# Non-flat connection on trivial bundle?

From what I have read it seems like there exists non-flat connections on trivial vector/principal bundles. However I can't find any notes on it or examples.

Can anyone confirm that such connections exist and perhaps provide an example?

• Yes, they do exist. But you have to exclude 1-d base. – Moishe Kohan Apr 2 at 23:42
• Is it correct that on the trivial complex line bundles, no flat-connection exists? This is because then applying Weil-Chern theory we get that the first chern class cannot be trivial and thus the bundle cannot be trivial which is a contradiction? – jojo Apr 3 at 6:41

Thus, to construct a non-flat connection on a trivial bundle $$p: E\to M$$, it suffices to do so locally: Construct a non-flat connection form with compact support on $$p^{-1}(U)$$ for some small open subset in the base $$M$$ and then extend by zero to the rest of the manifold (this makes no sense for general bundles but is well-defined for the trivial bundle).
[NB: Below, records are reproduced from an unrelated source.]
(** An init that fails leaves the connection's previous session as it was. *)
Lemma failed_init_keeps_session uid a service nhp force s w w' :
  pam_account_authenticate_init self (to_lowercase a) service nhp force w = Ret (Err tt) w' →
  handle_request self cfg uid (ClientRequest_PamAuthenticateInit a service nhp force) s w
    = Ret (ClientResponse_Error, s) w'.
Proof.
  intros Hr. simpl. unfold authenticate_init, lift, mbind, D_bind, mbind, M_bind. by rewrite Hr.
Qed.

(** ** The exclusion set *)

(** Reading the local accounts either fails and leaves the exclusion set alone, or
    makes it exactly the names and numbers of the users and groups read for which no
    override is configured. *)
Theorem passwd_excluded w r w' :
  process_etc_passwd_group self w = Ret r w' →
  match r with
  | Err _ => w_nxset w' = w_nxset w
  | Ok _ => ∃ b b' users groups,
      parse_etc_passwd b = Some users ∧ parse_etc_group b' = Some groups ∧
      ∀ id, id ∈ w_nxset w' ↔ ∃ name n,
        ((∃ u, u ∈ users ∧ eu_name u = name ∧ eu_uid u = n) ∨
         (∃ g, g ∈ groups ∧ eg_name g = name ∧ eg_gid g = n)) ∧
        (id = Id_Name name ∨ id = Id_Gid n) ∧
        Id_Name name ∉ allow_id_overrides self ∧ Id_Gid n ∉ allow_id_overrides self
  end.
Proof.
  unfold process_etc_passwd_group, mbind at 1, M_bind at 1, draw at 1.
  destruct (read_bytes _ _ ≫= _) as [users|] eqn:Eu; [|by intros [= <- <-]].
  unfold mbind at 1, M_bind at 1, draw at 1.
  destruct (read_bytes (w_tick _) "/etc/group" ≫= _) as [groups|] eqn:Eg; [|by intros [= <- <-]].
  unfold mbind at 1, M_bind at 1.
  destruct (reload_nxset _ _ _) as [[] w1| |] eqn:Er; [|done..]. intros [= <- <-].
  apply bind_Some in Eu as (b & _ & Hu), Eg as (b' & _ & Hg).
  exists b, b', users, groups. split; [done|]. split; [done|]. intros id.
  rewrite (reload_nxset_iff _ _ _ _ _ Er). f_equiv. intros name. f_equiv. intros n.
  rewrite elem_of_app, !list_elem_of_fmap. naive_solver.
Qed.

End theorems.

(** ** The tasks channel and the codec *)

Section channel.
Context {X : Ext}.

(** The loop that feeds the tasks daemon answers a prefix of the queue, in order,
    each task with the outcome of its own response. It ends in order only when the
    whole queue was answered; when it breaks off at a task, every later task stays
    queued in its order, and the task itself is queued again behind them exactly when
    it could not be sent, its requester still waits and the channel takes it. *)
Theorem task_queue_exact (queue : list QueuedTask) :
  let '(sent, rest, res) := handle_task_client queue in
  ∃ k,
    sent = omap (λ v, (λ r, (qt_request v, task_outcome r)) <$> qt_answer v) (take k queue) ∧
    length sent = k ∧
    match res with
    | Ok _ => k = length queue ∧ rest = []
    | Err _ => ∃ v, queue !! k = Some v ∧
        rest = drop (S k) queue ++
          (if negb (qt_send_ok v) && negb (qt_closed v) && qt_requeue_ok v then [v] else [])
    end.
Proof.
  induction queue as [|v queue IH]; simpl; [by exists 0%nat|].
  destruct (qt_send_ok v) eqn:Es; simpl.
  - destruct (qt_answer v) as [r|] eqn:Ea.
    + destruct (handle_task_client queue) as [[sent rest] res]. destruct IH as (k & -> & Hk & Hres).
      exists (S k). simpl. rewrite Ea. simpl. split; [done|]. split; [by rewrite Hk|].
      destruct res; [destruct Hres; split; [by f_equal|done]|done].
    + exists 0%nat. simpl. split; [done|]. split; [done|]. exists v. by rewrite Es, app_nil_r.
  - exists 0%nat. simpl. split; [done|]. split; [done|]. exists v. rewrite Es. split; [done|].
    simpl. rewrite drop_0. destruct (_ && _); by rewrite ?app_nil_r.
Qed.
I will do so for complex vector bundles (of rank $$\ge 1$$) since it appears that this is what you are interested in. Furthermore, it suffices to do so for complex line bundles $$p: L\to M$$ (since our trivial vector bundle is a direct sum of trivial line bundles). Then, a connection can be identified with a complex-valued 1-form $$\omega$$ on $$M$$ (the actual connection will equal $$d+\omega$$). The curvature of the connection equals $$d\omega+ \omega\wedge \omega=d\omega$$ in our situation. Thus, all what you need is to construct a compactly supported complex-valued (actually, even real-valued is enough!) 1-form $$\omega$$ on the open ball $$B$$ in $$R^n$$, $$n\ge 2$$, such that $$d\omega\ne 0$$. For instance, take a smooth compactly supported function $$\eta(x)$$ on $$B$$ which is not identically zero and let $$\omega= \eta(x) dx_1$$. I will leave it to you to verify that $$d\omega$$ is not identically zero.